**SOURCE DATA**
▬▬▬
(* ===== verification/SSZ.v ===== *)
(** * SSZ encoding of execution payloads

    op-node/l2/ssz.go: the hand-written SSZ codec that the p2p gossip uses for
    [ExecutionPayload].  Offsets are [uint32] and wrap; the buffer comes from a
    pool and holds the bytes of its last use. *)

From S2P Require Import Prelude Types.

Definition executionPayloadFixedPart : uint32 :=
  32 + 20 + 32 + 32 + 256 + 32 + 8 + 8 + 8 + 8 + 4 + 32 + 32 + 4.
Definition maxTransactionsPerPayload : uint32 := Z.shiftl 1 20.

(** [SizeSSZ] *)
Fixpoint SizeSSZ_txs (txs : list Data) (full : uint32) : uint32 :=
  match txs with
  | [] => full
  | tx :: txs => SizeSSZ_txs txs (full +32 wrap 32 (zlen tx))
  end.
Definition SizeSSZ (payload : ExecutionPayload) : uint32 :=
  let full := executionPayloadFixedPart +32 wrap 32 (zlen (pl_ExtraData payload)) in
  let full := full +32 (wrap 32 (zlen (pl_Transactions payload)) *32 4) in
  SizeSSZ_txs (pl_Transactions payload) full.

(** The 64-bit limb [z[i]] of a [uint256.Int]. *)
Definition limb (z : Z) (i : Z) : uint64 := wrap 64 (Z.shiftr z (64 * i)).

Definition marshalBytes32LE (out : list byte) (z : Z) : res (list byte) :=
  _ ← index out 31;
  out ← put_le64 out 0 8 (limb z 0);
  out ← put_le64 out 8 16 (limb z 1);
  out ← put_le64 out 16 24 (limb z 2);
  put_le64 out 24 32 (limb z 3).

Definition unmarshalBytes32LE (in_ : list byte) : res Z :=
  _ ← index in_ 31;
  z0 ← (s ← slice in_ 0 8; get_le64 s);
  z1 ← (s ← slice in_ 8 16; get_le64 s);
  z2 ← (s ← slice in_ 16 24; get_le64 s);
  z3 ← (s ← slice in_ 24 32; get_le64 s);
  Ok (z0 + Z.shiftl z1 64 + Z.shiftl z2 128 + Z.shiftl z3 192).

(** [copy(buf[offset:offset+n], src); offset += n]: the buffer and the offset.
    [PutUint64] and [PutUint32] on a slice of 8 and 4 bytes have the same form. *)
Definition put (st : list byte * uint32) (n : uint32) (src : list byte)
    : res (list byte * uint32) :=
  let '(buf, offset) := st in
  buf ← blit buf offset (offset +32 n) src;
  Ok (buf, offset +32 n).

(** [buf[offset:offset+n]; offset += n] *)
Definition get (buf : list byte) (offset n : uint32) : res (list byte * uint32) :=
  s ← slice buf offset (offset +32 n);
  Ok (s, offset +32 n).

Fixpoint marshalTransactions_loop (txs : list Data) (out : list byte)
    (offset txOffset : uint32) : res (list byte) :=
  match txs with
  | [] => Ok out
  | tx :: txs =>
      out ← put_le32 out offset (offset +32 4) txOffset;
      let offset := offset +32 4 in
      let nextTxOffset := txOffset +32 wrap 32 (zlen tx) in
      out ← blit out txOffset nextTxOffset tx;
      marshalTransactions_loop txs out offset nextTxOffset
  end.
Definition marshalTransactions (out : list byte) (txs : list Data) : res (list byte) :=
  marshalTransactions_loop txs out 0 (wrap 32 (zlen txs) *32 4).

(** [MarshalSSZ]: the bytes written to [w]; [pool] is the content, up to its
    capacity, of the buffer the pool hands out. *)
Definition MarshalSSZ (pool : list byte) (payload : ExecutionPayload) : res (list byte) :=
  let scope := SizeSSZ payload in
  let buf := if wrap 32 (zlen pool) <? scope then replicate (Z.to_nat scope) x00
             else take (Z.to_nat scope) pool in
  let st := (buf, 0) in
  st ← put st 32 (be_bytes 32 (pl_ParentHash payload));
  st ← put st 20 (be_bytes 20 (pl_FeeRecipient payload));
  st ← put st 32 (be_bytes 32 (pl_StateRoot payload));
  st ← put st 32 (be_bytes 32 (pl_ReceiptsRoot payload));
  st ← put st 256 (be_bytes 256 (pl_LogsBloom payload));
  st ← put st 32 (be_bytes 32 (pl_PrevRandao payload));
  st ← put st 8 (le_bytes 8 (pl_BlockNumber payload));
  st ← put st 8 (le_bytes 8 (pl_GasLimit payload));
  st ← put st 8 (le_bytes 8 (pl_GasUsed payload));
  st ← put st 8 (le_bytes 8 (pl_Timestamp payload));
  (* offset to ExtraData *)
  st ← put st 4 (le_bytes 4 executionPayloadFixedPart);
  let '(buf, offset) := st in
  out ← slice buf offset (offset +32 32);
  out ← marshalBytes32LE out (pl_BaseFeePerGas payload);
  st ← put (buf, offset) 32 out;
  st ← put st 32 (be_bytes 32 (pl_BlockHash payload));
  (* offset to Transactions *)
  st ← put st 4 (le_bytes 4 (executionPayloadFixedPart +32 wrap 32 (zlen (pl_ExtraData payload))));
  _ ← panic_if (negb (snd st =? executionPayloadFixedPart));
  (* dynamic value 1: ExtraData *)
  st ← put st (wrap 32 (zlen (pl_ExtraData payload))) (pl_ExtraData payload);
  (* dynamic value 2: Transactions *)
  let '(buf, offset) := st in
  out ← slice buf offset (zlen buf);
  out ← marshalTransactions out (pl_Transactions payload);
  blit buf offset (zlen buf) out.

(** The loop of [unmarshalTransactions]: [n] transactions are left, [i + 1 < txCount]
    when [n] is more than one. *)
Fixpoint unmarshalTransactions_loop (n : nat) (in_ : list byte) (scope offset currentTxOffset : uint32)
    (txs : list Data) : res (list Data) :=
  match n with
  | O => Ok txs
  | S n' =>
      '(nextTxOffset, offset) ←
        (if (1 <? n)%nat then
           s ← slice in_ offset (offset +32 4);
           v ← get_le32 s;
           Ok (v, offset +32 4)
         else Ok (scope, offset));
      if (nextTxOffset <? currentTxOffset) || (scope <? nextTxOffset) then
        Err (EMsg "tx has bad next offset")
      else
        tx ← slice in_ currentTxOffset nextTxOffset;
        unmarshalTransactions_loop n' in_ scope offset nextTxOffset (txs ++ [tx])
  end.
Definition unmarshalTransactions (in_ : list byte) : res (list Data) :=
  let scope := wrap 32 (zlen in_) in
  if scope =? 0 then Ok []
  else if scope <? 4 then Err (EMsg "not enough scope to read first tx offset")
  else
    '(s, offset) ← get in_ 0 4;
    firstTxOffset ← get_le32 s;
    if negb (firstTxOffset mod 4 =? 0) then
      Err (EMsg "invalid first tx offset: not a multiple of offset size")
    else if scope <? firstTxOffset then Err (EMsg "invalid first tx offset: out of scope")
    else
      let txCount := firstTxOffset / 4 in
      if maxTransactionsPerPayload <? txCount then Err (EMsg "too many transactions")
      else unmarshalTransactions_loop (Z.to_nat txCount) in_ scope offset firstTxOffset [].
▬▬▬
**EXERCISE BRIEF**
Each line with "MarshalSSZ" in it must be identified and copied from the material.

**YOUR SOLUTION**
(** [MarshalSSZ]: the bytes written to [w]; [pool] is the content, up to its
Definition MarshalSSZ (pool : list byte) (payload : ExecutionPayload) : res (list byte) :=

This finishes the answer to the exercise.